(** * AgentFormer trainer: a shallow embedding of [trainer.py]

    The trainer is glue code around three external systems: a tensor
    library, a training-loop framework and a process pool.  The embedding
    keeps the control flow, the indexing and the error behaviour of
    [trainer.py] and takes the external operations (floating-point
    arithmetic, tensor primitives, the network, [eval_one_seq]) as
    interfaces. *)

From Stdlib Require Import QArith Qround.
From stdpp Require Import gmap strings list fin_maps.

Open Scope string_scope.
Open Scope nat_scope.

(** ** Python exceptions and results *)

Inductive exn :=
  | NotImplementedError
  | IndexError
  | ValueError
  | KeyError (key : string)
  | AttributeError
  | AssertionError
  | ExternalError (tag : string).

Inductive result (A : Type) :=
  | Ok (a : A)
  | Raise (e : exn).
Arguments Ok {A} a.
Arguments Raise {A} e.

#[global] Instance exn_eq_dec : EqDecision exn.
Proof. solve_decision. Defined.

#[global] Instance result_ret : MRet result := fun _ a => Ok a.
#[global] Instance result_bind : MBind result := fun _ _ f r =>
  match r with
  | Ok a => f a
  | Raise e => Raise e
  end.
#[global] Instance result_fmap : FMap result := fun _ _ f r =>
  match r with
  | Ok a => Ok (f a)
  | Raise e => Raise e
  end.

Definition is_ok {A} (r : result A) : bool :=
  match r with Ok _ => true | Raise _ => false end.

(** Code that changes a state of type [S] and may raise: the state reached
    when the exception is raised is kept. *)
Definition ST (S A : Type) : Type := S → S * result A.

#[global] Instance ST_ret {S} : MRet (ST S) := fun _ a s => (s, Ok a).
#[global] Instance ST_bind {S} : MBind (ST S) := fun _ _ f m s =>
  match m s with
  | (s', Ok a) => f a s'
  | (s', Raise e) => (s', Raise e)
  end.

Definition lift {S A} (r : result A) : ST S A := fun s => (s, r).
Definition get_state {S} : ST S S := fun s => (s, Ok s).

Fixpoint forT {S A} (l : list A) (body : A → ST S unit) : ST S unit :=
  match l with
  | [] => mret tt
  | x :: l' => body x;; forT l' body
  end.

Fixpoint mapT {S A B} (l : list A) (body : A → ST S B) : ST S (list B) :=
  match l with
  | [] => mret []
  | x :: l' => y ← body x; ys ← mapT l' body; mret (y :: ys)
  end.

(** A computation that leaves the part [p] of the state as it was, also
    when it raises. *)
Definition preserves {S A X} (p : S → X) (m : ST S A) : Prop :=
  ∀ s, p (m s).1 = p s.

(** [l[i]] on a Python list or along the first axis of an array. *)
Definition py_index {A} (l : list A) (i : nat) : result A :=
  match l !! i with
  | Some x => Ok x
  | None => Raise IndexError
  end.

(** Sequential loop that collects one value per element and stops at the
    first exception. *)
Fixpoint mapR {A B} (f : A → result B) (l : list A) : result (list B) :=
  match l with
  | [] => Ok []
  | x :: l' => y ← f x; ys ← mapR f l'; Ok (y :: ys)
  end.

(** [enumerate(l)] *)
Definition enumerate {A} (l : list A) : list (nat * A) :=
  zip (seq 0 (length l)) l.

(** [needle in hay] on Python strings. *)
Fixpoint str_contains (needle hay : string) : bool :=
  String.prefix needle hay
  || match hay with
     | EmptyString => false
     | String _ hay' => str_contains needle hay'
     end.

(** ** Numbers

    Array entries, losses and metrics are IEEE doubles in the program.  The
    embedding never looks inside them: it uses the operations below, so
    every statement holds for whatever arithmetic implements them. *)

Class Numeric (num : Type) := {
  num_eqb : num → num → bool;       (* [==] *)
  num_lit : Q → num;                (* a decimal literal such as [1.0] *)
  num_mul : num → num → num;        (* [*] *)
  num_div : num → num → num;        (* [/] *)
  num_of_nat : nat → num;           (* an integer used as a float *)
  np_sum : list num → num;          (* [np.sum] of a 1-d array *)
  np_mean : list num → num;         (* [np.mean] of a 1-d array *)
}.

Section Format.
Context {num : Type} `{!Numeric num}.

(** ** Arrays *)

(** A 2-d array of shape [(length rows, ncols)]. *)
Record ndarray := { ncols : nat; rows : list (list num) }.

(** What [format_agentformer_trajectories] returns: [np.array([])], of
    shape [(0,)], or a 2-d table. *)
Inductive formatted :=
  | EmptyArray
  | Table (a : ndarray).

(** The batch dictionary, restricted to the entries [trainer.py] reads. *)
Record batch := {
  valid_id : list num;
  pred_mask : option (list num);
  fut_data : list ndarray;
  pre_data : list ndarray;
  frame : num;
  frame_scale_of : num;
  seq_name : string;
}.

(** A trajectory tensor of shape [(agents, timesteps, 2)]:
    [trajectory[i, j]] is the position of agent [i] at step [j]. *)
Definition trajectory := list (list (num * num)).

(** [torch.flip(trajectory, [0, 1])] *)
Definition flip01 (t : trajectory) : trajectory := reverse (reverse <$> t).

(** [trajectory[i, j]] *)
Definition traj_at (t : trajectory) (i j : nat) : result (num * num) :=
  r ← py_index t i; py_index r j.

(** [curr_data[curr_data[:, 1] == track_id]]: the rows whose column 1 equals
    the track id; column 1 must exist. *)
Definition track_matches (track_id : num) (r : list num) : bool :=
  match r !! 1 with
  | Some v => num_eqb v track_id
  | None => false
  end.

Definition select_track (curr : ndarray) (track_id : num) : result (list (list num)) :=
  if decide (2 ≤ ncols curr)
  then Ok (filter (fun r => track_matches track_id r = true) (rows curr))
  else Raise IndexError.

(** The result of [.squeeze()] on the selected rows, which have shape
    [(k, c)] with [2 ≤ c]: one row becomes a 1-d array, any other number
    of rows stays 2-d. *)
Inductive squeezed :=
  | Row1 (r : list num)
  | Mat2 (c : nat) (rs : list (list num)).

Definition squeeze (c : nat) (sel : list (list num)) : squeezed :=
  match sel with
  | [r] => Row1 r
  | _ => Mat2 c sel
  end.

(** [updated_data[[a, b]] = xy] with [xy] of shape [(2,)].  On a 1-d array
    the two entries are overwritten.  On a 2-d array the list indexes rows:
    the value broadcasts only to rows of width 2. *)
Definition assign_pair (u : squeezed) (a b : nat) (xy : num * num) : result squeezed :=
  match u with
  | Row1 r =>
      if decide (a < length r ∧ b < length r)
      then Ok (Row1 (<[b := xy.2]> (<[a := xy.1]> r)))
      else Raise IndexError
  | Mat2 c rs =>
      if decide (c = 2)
      then if decide (a < length rs ∧ b < length rs)
           then Ok (Mat2 c (<[b := [xy.1; xy.2]]> (<[a := [xy.1; xy.2]]> rs)))
           else Raise IndexError
      else Raise ValueError
  end.

Definition width (u : squeezed) : nat :=
  match u with
  | Row1 r => length r
  | Mat2 c _ => c
  end.

Definition rows_of (u : squeezed) : list (list num) :=
  match u with
  | Row1 r => [r]
  | Mat2 _ rs => rs
  end.

(** [np.vstack] of a non-empty list: all pieces must have the same width. *)
Definition np_vstack (l : list squeezed) : result ndarray :=
  match l with
  | [] => Raise ValueError
  | u :: _ =>
      if forallb (fun v => bool_decide (width v = width u)) l
      then Ok {| ncols := width u; rows := concat (rows_of <$> l) |}
      else Raise ValueError
  end.

(** [a[:, cols]] *)
Definition take_columns (cols : list nat) (a : ndarray) : result ndarray :=
  if forallb (fun c => bool_decide (c < ncols a)) cols
  then Ok {| ncols := length cols;
             rows := (fun r => omap (fun c => r !! c) cols) <$> rows a |}
  else Raise IndexError.

(** [a[:, 0] *= s] *)
Definition scaled0 (s : num) (r : list num) : list num :=
  match r with
  | [] => []
  | x :: r' => num_mul x s :: r'
  end.

Definition scale_column0 (s : num) (a : ndarray) : result ndarray :=
  if decide (0 < ncols a)
  then Ok {| ncols := ncols a; rows := scaled0 s <$> rows a |}
  else Raise IndexError.

(** [np.flip(a, axis=0)] *)
Definition flip_rows (a : ndarray) : ndarray :=
  {| ncols := ncols a; rows := reverse (rows a) |}.

(** ** [format_agentformer_trajectories] *)

Definition position_datasets : list string :=
  ["eth"; "hotel"; "univ"; "zara1"; "zara2"; "gen"; "real_gen"; "adversarial"].

Definition eth_ucy_datasets : list string :=
  ["eth"; "hotel"; "univ"; "zara1"; "zara2"].

(** The test [data['pred_mask'] is not None and data['pred_mask'][i] != 1.0] *)
Definition masked_out (pm : option (list num)) (i : nat) : result bool :=
  match pm with
  | None => Ok false
  | Some m => v ← py_index m i; Ok (negb (num_eqb v (num_lit 1)))
  end.

Definition source_data (data : batch) (future : bool) : list ndarray :=
  if future then fut_data data else pre_data data.

(** The body of the inner loop, for agent [i] with id [track_id] at step [j]. *)
Definition format_step (traj : trajectory) (data : batch) (dataset : string)
    (future : bool) (i : nat) (track_id : num) (j : nat) : result squeezed :=
  curr_data ← py_index (source_data data future) j;
  sel ← select_track curr_data track_id;
  let updated_data := squeeze (ncols curr_data) sel in
  if bool_decide (dataset ∈ position_datasets)
  then xy ← traj_at traj i j; assign_pair updated_data 13 15 xy
  else if str_contains "sdd" dataset
  then xy ← traj_at traj i j; assign_pair updated_data 2 3 xy
  else Raise NotImplementedError.

(** The two nested loops: the list [formatted_trajectories] they build. *)
Definition format_agent (traj : trajectory) (data : batch) (dataset : string)
    (timesteps : nat) (future : bool) (it : nat * num) : result (list squeezed) :=
  skip ← masked_out (pred_mask data) it.1;
  if (skip : bool) then Ok []
  else mapR (format_step traj data dataset future it.1 it.2) (seq 0 timesteps).

Definition format_loop (traj : trajectory) (data : batch) (dataset : string)
    (timesteps : nat) (future : bool) : result (list squeezed) :=
  (fun per_agent => concat per_agent) <$>
    mapR (format_agent traj data dataset timesteps future)
         (enumerate (valid_id data)).

Definition format_agentformer_trajectories (traj : trajectory) (data : batch)
    (dataset : string) (timesteps : nat) (frame_scale : num) (future : bool)
    : result formatted :=
  let traj := if future then traj else flip01 traj in
  formatted_trajectories ← format_loop traj data dataset timesteps future;
  match formatted_trajectories with
  | [] => Ok EmptyArray
  | _ =>
      stacked ← np_vstack formatted_trajectories;
      table ←
        (if bool_decide (dataset ∈ eth_ucy_datasets)
         then cols ← take_columns [0; 1; 13; 15] stacked; scale_column0 frame_scale cols
         else if bool_decide (dataset = "trajnet_sdd")
         then scale_column0 frame_scale stacked
         else Ok stacked);
      Ok (Table (if future then table else flip_rows table))
  end.

End Format.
====================
TASK ITEM = The first line of the entries, the line with "(tag : string).", and every line between them should be retyped exactly, and nothing else.

RESULT =
(** * AgentFormer trainer: a shallow embedding of [trainer.py]

    The trainer is glue code around three external systems: a tensor
    library, a training-loop framework and a process pool.  The embedding
    keeps the control flow, the indexing and the error behaviour of
    [trainer.py] and takes the external operations (floating-point
    arithmetic, tensor primitives, the network, [eval_one_seq]) as
    interfaces. *)

From Stdlib Require Import QArith Qround.
From stdpp Require Import gmap strings list fin_maps.

Open Scope string_scope.
Open Scope nat_scope.

(** ** Python exceptions and results *)

Inductive exn :=
  | NotImplementedError
  | IndexError
  | ValueError
  | KeyError (key : string)
  | AttributeError
  | AssertionError
  | ExternalError (tag : string).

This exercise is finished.